Lemma path_ok t : ok t → fits t → paths_to t.
Proof.
  induction 1 as [ns v Hn Hv|ns ts Hn Hne Hts IH|ts Hl Hc IH Hv Htwo]; intros Hf gen fuel top n key Hr Hh Hk Hfuel;
    (destruct fuel as [|fuel]; [lia|]); (destruct key as [|b ks]; [by apply hex_key_nil in Hk|]).
  - destruct (Rep_shape _ _ _ _ Hr Hh) as (m & fl & -> & Hm & _). cbn [path_nodes trail]. rewrite leaves_key_spec.
    assert (ok (TShort (ns ++ [terminator]) (TVal v))) as Hok by by constructor.
    case_bool_decide as Hp; cbn [negb].
    + destruct Hp as [s Es]. rewrite Es, drop_app_length. rewrite Es in Hk. apply hex_key_prefix in Hk as ->; [|by apply hex_key_snoc].
      destruct fuel as [|fuel]; [cbn in Hfuel; lia|]. eexists. split; [done|]. by eapply path_stands.
    + eexists. split; [done|]. by eapply path_stands.
  - destruct (Rep_shape _ _ _ _ Hr Hh) as (m & fl & -> & Hm & _). cbn [path_nodes].
    rewrite leaves_key_spec. assert (ok (TShort ns (TFull ts))) as Hok by by constructor.
    case_bool_decide as Hp; cbn [negb].
    + destruct Hp as [s Es]. rewrite Es, drop_app_length, trail_short. rewrite Es in Hk, Hfuel. apply hex_key_app in Hk; [|done].
      assert (fits (TFull ts)) as Hft by by eapply fits_short.
      destruct (paths_any (TFull ts) gen fuel false m s) as (l & -> & Hs); [by apply IH|done|done| |].
      { rewrite length_app in Hfuel. destruct ns; [done|]. cbn [length] in Hfuel. lia. }
      eexists. split; [done|]. by eapply path_stands.
    + cbn [trail]. rewrite bool_decide_eq_false_2 by done. eexists. split; [done|]. by eapply path_stands.
  - assert (ok (TFull ts)) as Hok by by constructor.
    destruct (Rep_shape _ _ _ _ Hr Hh) as (cs & fl & ->). cbn [path_nodes].
    destruct (Rep_full_inv _ _ _ _ _ Hr) as (Hlc & Hslots & _). rewrite trail_full.
    pose proof (hex_key_byte _ _ Hk) as Hb. pose proof (pos_key_byte b Hb).
    destruct (lookup_lt_is_Some_2 cs (pos_of b) ltac:(lia)) as [c Ec].
    destruct (lookup_lt_is_Some_2 ts (pos_of b) ltac:(lia)) as [ot Eot]. rewrite Ec, Eot. cbn [at_index fmap option_fmap option_map].
    pose proof (Hslots _ _ _ Ec Eot) as Hslot.
    assert (∃ l, path_nodes db_node gen fuel c ks = Some (inl l) ∧
      Forall2 stands l (match ot with Some t => trail t ks | None => [] end)) as (l & El & Hs).
    { destruct fuel as [|fuel]; [cbn in Hfuel; lia|]. destruct ot as [t|]; cbn [slot] in Hslot.
      - destruct (ok_child_at ts b t Hok Hb Eot) as [[Hnb Hokc]|[-> (v & -> & Hvne)]].
        + apply hex_key_cons in Hk as [[-> _]|[_ Hk]]; [by apply nibble_not_term in Hnb|].
          apply (paths_any t gen (S fuel) false c ks); [|done|done|cbn [length] in Hfuel; lia].
          apply (IH (pos_of b)); [by apply pos_nibble|done|by eapply (fits_child ts b)].
        + apply hex_key_cons in Hk as [[_ ->]|[Hnb _]]; [|by apply nibble_not_term in Hnb]. exists []. done.
      - subst c. exists []. by destruct ks. }
    tr_step. rewrite El. eexists. split; [done|]. destruct ot; by eapply path_stands.
Qed.

Lemma proof_node_ok n s :
  stands n s → ∃ c hn, proof_node n = Some (c, hn) ∧ encode_node c = Some (tenc s) ∧
    match hn with hashNode b => b = thash s ∧ big s | _ => ¬ big s end.
Proof.
  intros (Hok & Hf & [fl Hfl] & top & Hr). set (E := λ _ : list byte, False). set (rank := λ _ : Hash, 0%nat).
  assert (∀ f, onleaf proof_hasher = Some f → leaf_ok E rank f) as Hleaf by done.
  pose proof (hashChildren_ok E rank proof_hasher db_node s None top n fl Hok
    (subs_ok E rank proof_hasher Hleaf db_node s Hok Hf) I Hr ltac:(done) Hfl) as Hw.
  assert (wp (λ _, False) (collapse_node n)
    (λ r _, encode_node r.1 = Some (tenc s) ∧ match r.2 with hashNode b => b = thash s ∧ big s | _ => ¬ big s end) None) as Hgo.
  { apply wp_bind. eapply wp_mono; [exact Hw|]. intros [a b] odb1 (Hi & He & Hin & Hs & Hca & _).
    destruct odb1; [done|]. apply wp_bind. cbn [fst] in *.
    eapply wp_mono; [eapply (store_ok E rank proof_hasher Hleaf db_node None a s false); [done..|exact Hca|]|].
    - intros hh Ehh. inversion Hr; subst; try discriminate Hfl; injection Hfl as ->; cbn in Ehh;
        match goal with Hflag : flag_ok _ _ _ _ |- _ => unfold flag_ok in Hflag; rewrite Ehh in Hflag; by destruct Hflag end.
    - intros hn odb2 (_ & _ & _ & _ & Hcase). apply wp_ret. cbn [fst snd]. pose proof (tenc_bound s Hok Hf). split.
      + apply encode_simplified; [done|lia].
      + destruct hn; try apply Hcase. destruct Hcase as [-> [?|?]]; done. }
  unfold wp in Hgo. unfold proof_node. destruct (collapse_node n None) as [[c hn] odb|]; [|done]. by exists c, hn.
Qed.

(** Entries are never overwritten by others. *)
Lemma mem_Put_other E p k e :
  distinct E → proof_set E (mem_Get p) → E e → k = Keccak256 e →
  proof_set E (mem_Get (mem_Put k e p)) ∧
  (∀ k' e', mem_Get p k' = Some e' → mem_Get (mem_Put k e p) k' = Some e') ∧ mem_Get (mem_Put k e p) k = Some e.
Proof.
  intros Hd Hp He ->. unfold mem_Get, mem_Put in *. cbn [entries]. split_and!.
  - intros k' e' [[<- <-]|[_ Hk]]%lookup_insert_Some; [done|by apply Hp].
  - intros k' e' Hk. destruct (decide (Keccak256 e = k')) as [<-|Hne]; [|by rewrite lookup_insert_ne].
    rewrite lookup_insert_eq. f_equal. destruct (Hp _ _ Hk). by apply (d_inj E Hd).
  - by rewrite lookup_insert_eq.
Qed.

Lemma put_ok E : distinct E → ∀ ns ss i p,
  Forall2 stands ns ss → proof_set E (mem_Get p) →
  (∀ j s, ss !! j = Some s → (i + j = 0)%nat ∨ big s → E (tenc s)) →
  ∃ p', put_nodes i 0 ns p = Some p' ∧ proof_set E (mem_Get p') ∧
    (∀ k e, mem_Get p k = Some e → mem_Get p' k = Some e) ∧
    ∀ j s, ss !! j = Some s → (i + j = 0)%nat ∨ big s → mem_Get p' (thash s) = Some (tenc s).
Proof.
  intros Hd ns ss i p Hs. revert i p. induction Hs as [|n s ns ss Hn Hs IH]; intros i p Hp He; [by exists p|].
  cbn [put_nodes]. destruct (proof_node_ok n s Hn) as (c & hn & -> & Henc & Hhn). cbn [mbind option_bind].
  assert (∀ j s', ss !! j = Some s' → (S i + j = 0)%nat ∨ big s' → E (tenc s')) as He'.
  { intros j s' Hj [?|?]; [lia|]. apply (He (S j)); auto. }
  destruct (bool_decide (is_Some match hn with hashNode b => Some b | _ => None end) || (i =? 0)%nat) eqn:Eb.
  - cbn [Z.gtb Z.compare]. rewrite Henc. cbn [mbind option_bind].
    assert (default (Keccak256 (tenc s)) match hn with hashNode b => Some b | _ => None end = thash s) as Eh.
    { destruct hn; try done. by destruct Hhn as [-> _]. }
    rewrite Eh. assert (E (tenc s)) as Hes.
    { apply (He 0%nat s eq_refl). apply orb_true_iff in Eb as [Eb|Eb]; [|left; apply Nat.eqb_eq in Eb; lia].
      right. apply bool_decide_eq_true in Eb. destruct hn; try by destruct Eb. by destruct Hhn. }
    destruct (mem_Put_other E p (thash s) (tenc s) Hd Hp Hes eq_refl) as (Hp1 & Hk1 & Hs1).
    destruct (IH (S i) _ Hp1 He') as (p' & -> & Hp' & Hk' & Hall). exists p'. split_and!; [done|done|auto|].
    intros [|j] s' Hj Hb; [injection Hj as <-; by apply Hk'|]. apply (Hall j s' Hj). destruct Hb; [lia|by right].
  - apply orb_false_iff in Eb as [Eb Ei]. apply Nat.eqb_neq in Ei. apply bool_decide_eq_false in Eb.
    assert (¬ big s) as Hnb. { destruct hn; try done. by destruct Eb. }
    destruct (IH (S i) p Hp He') as (p' & -> & Hp' & Hk' & Hall). exists p'. split_and!; [done..|].
    intros [|j] s' Hj Hb; [injection Hj as <-; destruct Hb; [lia|done]|]. apply (Hall j s' Hj). destruct Hb; [lia|by right].
Qed.
End Prove.

Lemma trail_part t : ∀ key s, s ∈ trail t key → part t s ∧ ¬ is_val s.
Proof.
  induction t as [v|k c IH|ts IH] using tree_ind'; intros key s Hs.
  - by apply elem_of_nil in Hs.
  - cbn [trail] in Hs. apply elem_of_cons in Hs as [->|Hs]; [split; [apply part_refl|by intros []]|].
    case_bool_decide; [|by apply elem_of_nil in Hs]. destruct (IH _ _ Hs). split; [by apply part_short|done].
  - destruct key as [|b ks].
    { cbn [trail] in Hs. apply list_elem_of_singleton in Hs as ->. split; [apply part_refl|by intros []]. }
    rewrite trail_full in Hs. apply elem_of_cons in Hs as [->|Hs]; [split; [apply part_refl|by intros []]|].
    destruct (ts !! pos_of b) as [[c|]|] eqn:Ec; try by apply elem_of_nil in Hs.
    destruct (IH _ _ Ec _ _ Hs). split; [by eapply part_full|done].
Qed.

Lemma HashBytes_thash tr : HashBytes (BytesToHash (thash tr)) = thash tr.
Proof. apply HashBytes_BytesToHash, length_Keccak256. Qed.
End ProofOk.

(** ** The properties *)

(** C9: A proof that verifies is right: given nodes filed under their hashes,
    where no two encodings that occur have the same hash, and the root hash of a
    trie, [VerifyProof] ends without a panic and returns the value the trie has
    for the key, or that it has none, unless a node of the proof is missing,
    which it reports. *)
Theorem VerifyProof_sound `{!Crypto} `{!MapOrder} E f t m h t' key proofDb fuel :
  no_clash E → nodes_in E m → fits_map m → represents f t m → Trie_Hash t = Some (h, t') →
  proof_set E proofDb → (length (keybytesToHex key) < fuel)%nat →
  ∃ n (err : option proof_error),
    VerifyProof fuel h key proofDb () = Done (if err then None else m !! key, n, err) () ∧
    (err = None ∨ ∃ hash, err = Some (ProofMissing n hash) ∧ proofDb hash = None).
Proof.
  intros [Hd He] Hin Hf Ht Eh Hp Hfuel. destruct (Trie_Hash_ok f t m Ht Hf) as (h1 & t1 & E1 & _ & Hr).
  rewrite Eh in E1. injection E1 as <- <-. unfold VerifyProof. destruct Hr as [[-> ->]|(tr & Hok & Hh & ->)].
  - destruct fuel as [|fuel]; [lia|]. cbn [verify]. destruct (proofDb (HashBytes emptyRoot)) as [e|] eqn:Eg.
    + destruct (Hp _ _ Eg) as [HE Ek]. destruct (He e HE). rewrite <-Ek. vm_compute. reflexivity.
    + eexists _, (Some (ProofMissing 0 (HashBytes emptyRoot))). split; [done|]. right. eauto.
  - rewrite HashBytes_thash, <-(holds_get tr m) by done.
    destruct (verify_ok E proofDb Hd Hp fuel 0 tr (keybytesToHex key)) as (n & err & Ev & Hres);
      [done|by eapply holds_fits|by apply Hin|apply keybytesToHex_hex_key|done|].
    exists n, err. split; [done|]. destruct Hres as [?|(hash & ? & ? & _)]; [by left|right; by exists hash].
Qed.

(** C8: A proof that is made verifies: for every trie that is not empty and every
    key, in it or not, [Prove] adds nodes to a proof, and from them and the root
    hash alone [VerifyProof] reads the value of the key, or that there is none.
    The proof starts at the root ([fromLevel] 0), and no two different nodes
    that occur have the same hash ([no_clash]). *)
Theorem Prove_VerifyProof `{!Crypto} `{!MapOrder} E f t m h t' key proofDb fuel :
  no_clash E → nodes_in E m → fits_map m → represents f t m → m ≠ ∅ → Trie_Hash t = Some (h, t') →
  proof_set E (mem_Get proofDb) → (length (keybytesToHex key) < fuel)%nat →
  ∃ proofDb' n, Prove f t key 0 proofDb = Some (inl proofDb') ∧
    proof_set E (mem_Get proofDb') ∧
    VerifyProof fuel h key (mem_Get proofDb') () = Done (m !! key, n, None) ().
Proof.
  intros [Hd He] Hin Hf Ht Hm Eh Hp Hfuel. destruct (Trie_Hash_ok f t m Ht Hf) as (h1 & t1 & E1 & _ & Hroot).
  rewrite Eh in E1. injection E1 as <- <-. destruct Ht as [[_ ?]|(tr & Hr & Hok & Hh)]; [done|].
  destruct Hroot as [[? _]|(tr' & Hok' & Hh' & ->)]; [done|]. rewrite (holds_unique tr' tr m) by done. clear tr' Hok' Hh' Eh.
  pose proof (holds_fits tr m Hh Hf) as Hft. pose proof (Hin tr Hok Hh) as Henc. set (k := keybytesToHex key).
  assert (hex_key k) as Hk by apply keybytesToHex_hex_key.
  destruct (paths_any f tr (cachegen t) (key_fuel k) true (root t) k) as (ns & Ens & Hns);
    [by apply path_ok|done|done|apply key_fuel_enough|].
  assert (Hparts : ∀ s, s ∈ trail tr k → part tr s ∧ ¬ is_val s) by apply trail_part.
  destruct (put_ok f E Hd ns (trail tr k) 0 proofDb Hns Hp) as (p' & Ep & Hp' & _ & Hall).
  { intros j s Hj Hb. destruct (trail_head tr k (ok_not_val tr Hok)) as [l El].
    destruct (Hparts s (list_elem_of_lookup_2 _ _ _ Hj)). apply Henc; [done..|].
    destruct Hb as [Hj0|?]; [|by right]. left. split; [done|]. assert (j = 0%nat) as -> by lia.
    rewrite El in Hj. by injection Hj as ->. }
  destruct (verify_ok E (mem_Get p') Hd Hp' fuel 0 tr k Hok Hft Henc Hk Hfuel) as (n & err & Ev & Hres).
  exists p', n. split_and!; [unfold Prove; fold k; rewrite Ens; tr_step; by rewrite Ep|done|].
  unfold VerifyProof. rewrite HashBytes_thash, <-(holds_get tr m) by done.
  destruct Hres as [-> |(hash & _ & _ & s & Hs & Hb & Hnone)]; [done|].
  apply list_elem_of_lookup in Hs as [j Hj]. destruct (trail_head tr k (ok_not_val tr Hok)) as [l El].
  assert (mem_Get p' (thash s) = Some (tenc s)) as Hsome; [|by rewrite Hnone in Hsome].
  destruct Hb as [->|Hb]; [apply (Hall 0%nat); [by rewrite El|by left]|apply (Hall j); [done|by right]].
Qed.

(** A node with an empty key is well formed, and decoding it panics. *)
Lemma decodeNode_panics h gen : decodeNode h (Rlp.enc (Rlp.Lst [Rlp.Str []; Rlp.Str []])) gen = None.
Proof. reflexivity. Qed.

(** ** Concrete proofs *)

#[local] Existing Instance sample_crypto.
#[local] Existing Instance sample_order.

Lemma leaf_hash : ∃ h t', Trie_Hash (leaf_trie 0) = Some (h, t').
Proof. destruct (Trie_Hash_ok (λ _ _, None) (leaf_trie 0) leaf_map (leaf_represents _ 0) leaf_fits) as (h & t' & ? & _). by exists h, t'. Qed.
(* ===== verification/TrieStore.v ===== *)
(** * Writing the node database to disk

    [Commit] writes a trie to disk and drops it from memory, [Cap] does so with
    the nodes that have been in memory the longest.  Neither changes what can be
    loaded, and a trie that has been committed survives a restart. *)
From S2P Require Import Prelude BigMath Rlp VmTypes VmSample TrieEncoding TrieNode Trie TrieTree TrieRep TrieOps TrieDb TrieHash TrieCodec TrieFlush TrieDbOk TrieHashOk TrieTheorems.

#[local] Arguments HashBytes : simpl never.
#[local] Arguments BytesToHash : simpl never.
#[local] Arguments mem_Get : simpl never.
#[local] Arguments mem_Put : simpl never.

(** ** The disk with a batch written to it *)

Definition virt (b : memBatch) (db : Database) : MemDatabase := batch_Write b (diskdb db).

Lemma virt_put k v b db : virt (batch_Put k v b) db = mem_Put k v (virt b db).
Proof. unfold virt, batch_Write, batch_Put, mem_Put. cbn. by rewrite foldl_app. Qed.

Lemma virt_new db : virt NewBatch db = diskdb db.
Proof. unfold virt, batch_Write, NewBatch. cbn. by destruct (diskdb db). Qed.

Lemma with_disk_same db : with_disk (diskdb db) db = db.
Proof. by destruct db. Qed.

(** Writing the batch early makes no difference. *)
Lemma wp_write_if F full b Q db :
  (∀ b' d, virt b' (with_disk d db) = virt b db → Q b' (with_disk d db)) → wp F (write_if full b) Q db.
Proof.
  intros HQ. unfold write_if. destruct full.
  - apply wp_bind, wp_modify, wp_ret. apply HQ. by rewrite virt_new.
  - apply wp_ret. rewrite <-(with_disk_same db). apply HQ. by rewrite with_disk_same.
Qed.

Section Store.
Context `{!Crypto} `{!MapOrder}.
Variable E : list byte → Prop.
Variable rank : Hash → nat.
Hypothesis Hd : distinct E.
Hypothesis Hrank : acyclic E rank.

Notation keccak_hash e := (BytesToHash (Keccak256 e)).

Definition disk_ok (d : MemDatabase) : Prop := ∀ h e,
  0 <= h < 2 ^ 256 → mem_Get d (HashBytes h) = Some e → E e ∧ h = keccak_hash e.

Definition on_disk (d : MemDatabase) (h : Hash) : Prop := is_Some (mem_Get d (HashBytes h)).

(** Nothing that is addressed by a hash is lost. *)
Definition keeps (d d' : MemDatabase) : Prop := ∀ h e, mem_Get d (HashBytes h) = Some e → mem_Get d' (HashBytes h) = Some e.

#[local] Instance keeps_preorder : PreOrder keeps.
Proof. split; [by intros d h e|]. intros d1 d2 d3 H12 H23 h e He. auto. Qed.

Lemma keeps_has d d' h : keeps d d' → on_disk d h → on_disk d' h.
Proof. intros Hk [e He]. exists e. by apply Hk. Qed.

Lemma put_node d e :
  disk_ok d → E e →
  disk_ok (mem_Put (HashBytes (keccak_hash e)) e d) ∧ keeps d (mem_Put (HashBytes (keccak_hash e)) e d) ∧
  on_disk (mem_Put (HashBytes (keccak_hash e)) e d) (keccak_hash e) ∧
  ∀ h, 0 <= h < 2 ^ 256 → on_disk (mem_Put (HashBytes (keccak_hash e)) e d) h → on_disk d h ∨ h = keccak_hash e.
Proof.
  intros Hok He. pose proof (BytesToHash_range (Keccak256 e)) as Hr.
  assert (Hinj : ∀ h, 0 <= h < 2 ^ 256 → HashBytes (keccak_hash e) = HashBytes h → h = keccak_hash e).
  { intros h Hh Eh. rewrite <-(BytesToHash_HashBytes h), <-Eh by done. by rewrite BytesToHash_HashBytes. }
  unfold disk_ok, keeps, on_disk, mem_Put, mem_Get in *. cbn [entries]. split_and!.
  - intros h e' Hh [[Eh <-]|[_ Hm]]%lookup_insert_Some; [|by apply Hok]. split; [done|]. by apply Hinj.
  - intros h e' Hm. destruct (decide (HashBytes (keccak_hash e) = HashBytes h)) as [Eh|Hne].
    + rewrite Eh, lookup_insert_eq. rewrite <-Eh in Hm. destruct (Hok _ _ Hr Hm) as [He' Hh].
      f_equal. symmetry. by apply (distinct_hash E).
    + by rewrite lookup_insert_ne.
  - rewrite lookup_insert_eq. eauto.
  - intros h Hh [e' [[Eh _]|[_ Hm]]%lookup_insert_Some]; [right; by apply Hinj|left; eauto].
Qed.

Lemma get_secure d h p h' : mem_Get (mem_Put (secureKey (HashBytes h)) p d) (HashBytes h') = mem_Get d (HashBytes h').
Proof.
  unfold mem_Get, mem_Put. cbn [entries]. rewrite lookup_insert_ne; [done|]. intros Eh.
  apply (f_equal length) in Eh. unfold secureKey in Eh. rewrite length_app, !length_HashBytes in Eh.
  change (length secureKeyPrefix) with 11%nat in Eh. lia.
Qed.

(** The preimages do not touch what is addressed by a hash. *)
Definition same_hashes (d d' : MemDatabase) : Prop := ∀ h, mem_Get d' (HashBytes h) = mem_Get d (HashBytes h).

Lemma put_preimages_ok F ps : ∀ b db,
  wp F (put_preimages ps b) (λ b' db', ∃ d, db' = with_disk d db ∧ same_hashes (virt b db) (virt b' db')) db.
Proof.
  induction ps as [|[h p] ps IH]; intros b db; cbn [put_preimages].
  - apply wp_ret. exists (diskdb db). by rewrite with_disk_same.
  - apply wp_bind, wp_write_if. intros b1 d1 Hv. eapply wp_mono; [apply IH|].
    intros b2 db2 (d2 & -> & Hs). exists d2. split; [done|]. intros h'. rewrite Hs, Hv, virt_put. apply get_secure.
Qed.

Lemma same_hashes_ok d d' : same_hashes d d' → disk_ok d → disk_ok d' ∧ keeps d d' ∧ ∀ h, on_disk d' h → on_disk d h.
Proof.
  intros Hs Hok. unfold disk_ok, keeps, on_disk. split_and!.
  - intros h e. rewrite Hs. apply Hok.
  - intros h e He. by rewrite Hs.
  - intros h. by rewrite Hs.
Qed.

(** ** Nodes in memory *)

(** What a walk over the nodes relies on. *)
Record cached_inv (ns : gmap Hash cachedNode) : Prop := {
  ci_ok h c : ns !! h = Some c → h ≠ 0 → cached_ok E h c;
  ci_rank h c x : ns !! h = Some c → h ≠ 0 → is_Some (children c !! x) → x ≠ 0 ∧ (rank x < rank h)%nat;
  ci_refs e x : is_Some (ns !! keccak_hash e) → E e → x ∈ enc_refs e → x ≠ 0
}.

Lemma filed_nonzero db x : db_inv E rank db → filed db x → x ≠ 0.
Proof.
  intros Hinv [e He] ->. destruct (di_disk _ _ _ Hinv 0 e) as [HE Hh]; [done|done|]. by apply (d_zero E Hd e).
Qed.

Lemma inv_cached db : db_inv E rank db → cached_inv (nodes db).
Proof.
  intros Hinv. split; [apply (di_nodes _ _ _ Hinv)|apply (di_rank _ _ _ Hinv)|].
  intros e x Hs He Hx. destruct (di_list _ _ _ Hinv) as [l Hl].
  destruct (li_all _ _ _ Hl _ Hs) as [Hz|Hin]; [by destruct (d_zero E Hd e)|].
  apply list_elem_of_lookup in Hin as [i Hi]. destruct (li_order _ _ _ Hl i e x Hi He Hx) as [Hf|(j & _ & Hj)].
  - by apply (filed_nonzero db).
  - intros ->. apply (listed_zero _ _ _ Hl). by eapply list_elem_of_lookup_2.
Qed.

(** The children of a node that is in memory. *)
Lemma childs_ok ns h c :
  cached_inv ns → ns !! h = Some c → h ≠ 0 →
  ∃ e cs, E e ∧ h = keccak_hash e ∧ cached_rlp c = Some e ∧ childs c = Some cs ∧
    (∀ x, x ∈ cs → x ≠ 0 ∧ (rank x < rank h)%nat) ∧ ∀ x, x ∈ enc_refs e → x ∈ cs.
Proof.
  intros Hci Hc Hh. destruct (ci_ok _ Hci h c Hc Hh) as (e & He & Eh & Hr & Ho & _).
  exists e, (map fst (range (children c)) ++ enc_refs e). split_and!; [done..|by apply childs_own| |].
  - intros x [Hx|Hx]%elem_of_app.
    + apply (ci_rank _ Hci h c); [done..|]. apply list_elem_of_fmap in Hx as ([k v] & -> & Hx). cbn.
      rewrite range_perm in Hx. apply elem_of_map_to_list in Hx. eauto.
    + split; [apply (ci_refs _ Hci e); [by rewrite <-Eh, Hc|done..]|]. rewrite Eh. by apply Hrank.
  - intros x Hx. apply elem_of_app. by right.
Qed.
------
> **EXERCISE PROMPT**
Using the entries above, extract exactly the span from the line with "cbn [put_nodes]. destruct" to the line with "- destruct key as [|b ks].", both lines included; leave out everything else.

> **THE ANSWER**
  cbn [put_nodes]. destruct (proof_node_ok n s Hn) as (c & hn & -> & Henc & Hhn). cbn [mbind option_bind].
  assert (∀ j s', ss !! j = Some s' → (S i + j = 0)%nat ∨ big s' → E (tenc s')) as He'.
  { intros j s' Hj [?|?]; [lia|]. apply (He (S j)); auto. }
  destruct (bool_decide (is_Some match hn with hashNode b => Some b | _ => None end) || (i =? 0)%nat) eqn:Eb.
  - cbn [Z.gtb Z.compare]. rewrite Henc. cbn [mbind option_bind].
    assert (default (Keccak256 (tenc s)) match hn with hashNode b => Some b | _ => None end = thash s) as Eh.
    { destruct hn; try done. by destruct Hhn as [-> _]. }
    rewrite Eh. assert (E (tenc s)) as Hes.
    { apply (He 0%nat s eq_refl). apply orb_true_iff in Eb as [Eb|Eb]; [|left; apply Nat.eqb_eq in Eb; lia].
      right. apply bool_decide_eq_true in Eb. destruct hn; try by destruct Eb. by destruct Hhn. }
    destruct (mem_Put_other E p (thash s) (tenc s) Hd Hp Hes eq_refl) as (Hp1 & Hk1 & Hs1).
    destruct (IH (S i) _ Hp1 He') as (p' & -> & Hp' & Hk' & Hall). exists p'. split_and!; [done|done|auto|].
    intros [|j] s' Hj Hb; [injection Hj as <-; by apply Hk'|]. apply (Hall j s' Hj). destruct Hb; [lia|by right].
  - apply orb_false_iff in Eb as [Eb Ei]. apply Nat.eqb_neq in Ei. apply bool_decide_eq_false in Eb.
    assert (¬ big s) as Hnb. { destruct hn; try done. by destruct Eb. }
    destruct (IH (S i) p Hp He') as (p' & -> & Hp' & Hk' & Hall). exists p'. split_and!; [done..|].
    intros [|j] s' Hj Hb; [injection Hj as <-; destruct Hb; [lia|done]|]. apply (Hall j s' Hj). destruct Hb; [lia|by right].
Qed.
End Prove.

Lemma trail_part t : ∀ key s, s ∈ trail t key → part t s ∧ ¬ is_val s.
Proof.
  induction t as [v|k c IH|ts IH] using tree_ind'; intros key s Hs.
  - by apply elem_of_nil in Hs.
  - cbn [trail] in Hs. apply elem_of_cons in Hs as [->|Hs]; [split; [apply part_refl|by intros []]|].
    case_bool_decide; [|by apply elem_of_nil in Hs]. destruct (IH _ _ Hs). split; [by apply part_short|done].
  - destruct key as [|b ks].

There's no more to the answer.